I did say something to her, toward the end of our powwow. “Addison, kid,” I said, “you’ve got everything on God’s green earth to look forward to. You shouldn’t let these little shits, Zach or Lincoln or any of ’em, ruin all the things you’re working for. Get greedy. Get greedy for yourself. That’s who’s gonna pull you through the hard times. Rescue yourself, and the rest will follow.”

And she stared at me, it must have been a full fifteen seconds, before she said the last words I ever heard out of her mouth, “Berger, you know what? You talk a good game, but you’re just like every other scumbag I ever met in New York. I don’t need you to tell me how to get greedy when you’re part of my whole f**king problem.”

And she stood up, and she snapped up the check, stuck the bottle of champagne in her backpack, and she left. Of course, when I sold Bloody Sophie, the money was triple what she got for Exit Roy. To this day, Bloody Sophie is probably her most valuable piece.

LUCY LIM: When Lincoln had asked Addy to move out of the Elizabeth Street loft, devastated didn’t even begin to describe her. She was shipwrecked. I was angry with him, sure, but could I blame him? Not in my heart. She’d become impossible to live with. But losing Lincoln took all the wind out of her.
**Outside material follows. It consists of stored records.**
Lemma ex_placed : placed ex_lay.
Proof. split; [done|cbn; lia|]. intros c n l Hin. apply ex_chunk in Hin as (-> & -> & ->). done. Qed.

Definition ex_finalize (v : Z) : XM unit := mreturn tt.

(** The dead block at 1048 and the free block after it become one. *)
Example ex_swept : match caml_finish_major_cycle_r (λ _, false) (λ _, true) ex_in_heap ex_in_heap ex_finalize 500 510 520 30 ex_state with
  | inr (s, _) => caml_gc_phase (rest s) = Phase_idle ∧ map (hdr (words s)) [1008; 1032; 1048] = [Make_header 2 0 Caml_white; Make_header 1 0 Caml_white; Make_header 4 0 Caml_blue] ∧ words s !! 400 = Some 1048
  | inl _ => False end.
Proof. vm_compute. done. Qed.

(** The state when the sweep starts. *)
Definition ex_marking : XM unit := start_cycle_r (λ _, false) ex_in_heap 500 300 ;;; mark_all (λ _, false) (λ _, true) ex_in_heap ex_in_heap 510 520 300 300.
Definition ex_marked_state : gc major := match ex_marking ex_state with inr (s, _) => s | inl _ => ex_state end.

Lemma ex_ready_ok : ready ex_in_heap ex_in_heap 510 ex_lay (root_values 500 0 [] ex_state) ex_marked_state.
Proof.
  assert (wp ex_marking (λ _ s, ready ex_in_heap ex_in_heap 510 ex_lay (root_values 500 0 [] ex_state) s) ex_state) as Hw.
  { unfold ex_marking. apply wp_bind. eapply wp_conseq; [eapply start_cycle_run; [exact ex_lay_ok|apply (ex_idle 300); lia]|]. intros [] s1 HI. pose proof (start_steps _ _ _ _ _ _ _ _ HI) as Hst. change ((_ + 5) * _) with 300 in Hst. eapply mark_all_run; [exact ex_lay_ok|done|exact HI|lia|lia]. }
  unfold wp in Hw. unfold ex_marked_state. by destruct (ex_marking ex_state) as [|[s []]].
Qed.

Lemma sweep_correct_witness : let head := Freelist.Fl_head (free_list (rest ex_marked_state)) in
  wp (sweep_slices ex_finalize 5 [1; 2; 100]) (λ _ s', swept ex_lay (words ex_marked_state) (others (rest ex_marked_state)) head s' ∨
    caml_gc_phase (rest s') = Phase_sweep ∧ (Forall (λ work, 0 < work) [1; 2; 100] → 3 < 5)) ex_marked_state.
Proof. apply (sweep_correct ex_in_heap ex_in_heap 510 ex_finalize ex_lay (root_values 500 0 [] ex_state) ex_marked_state 5 [1; 2; 100] ex_lay_ok ex_ready_ok ex_placed); [done|by vm_compute]. Defined.

Lemma major_cycle_correct_witness :
  wp (caml_finish_major_cycle_r (λ _, false) (λ _, true) ex_in_heap ex_in_heap ex_finalize 500 510 520 300)
    (λ _ s', caml_gc_phase (rest s') = Phase_idle ∧ ∃ l, Freelist.fl_inv (fl_of s') l ∧
      ∀ b, reach ex_in_heap ex_lay (strong (root_values 500 0 [] ex_state) (others (rest s'))) (words s') b →
        white (words s') b ∧ is_Some (B ex_lay !! b) ∧ ∀ a, inside ex_lay b a → ¬ Freelist.covered l a) ex_state.
Proof. apply (major_cycle_correct (λ _, false) (λ _, true) ex_in_heap ex_in_heap ex_finalize 500 510 520 ex_lay 300 0 0 [] [] ex_state ex_lay_ok); [done|done|apply ex_idle; lia|exact ex_placed|by vm_compute]. Defined.
End Sweep.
Right afterward, Addy heard a rumor—false, it turned out—that Lincoln was seeing Sophie again. She also believed that after #53, Zach was using all his power and pulling every string he could to get her blacklisted from the scene. She assumed that he was asking for her to be banned at power parties and dropped off high-end invitations to openings and events. I have no idea if any of that was true, but in different ways, both of her exes were pulling her apart.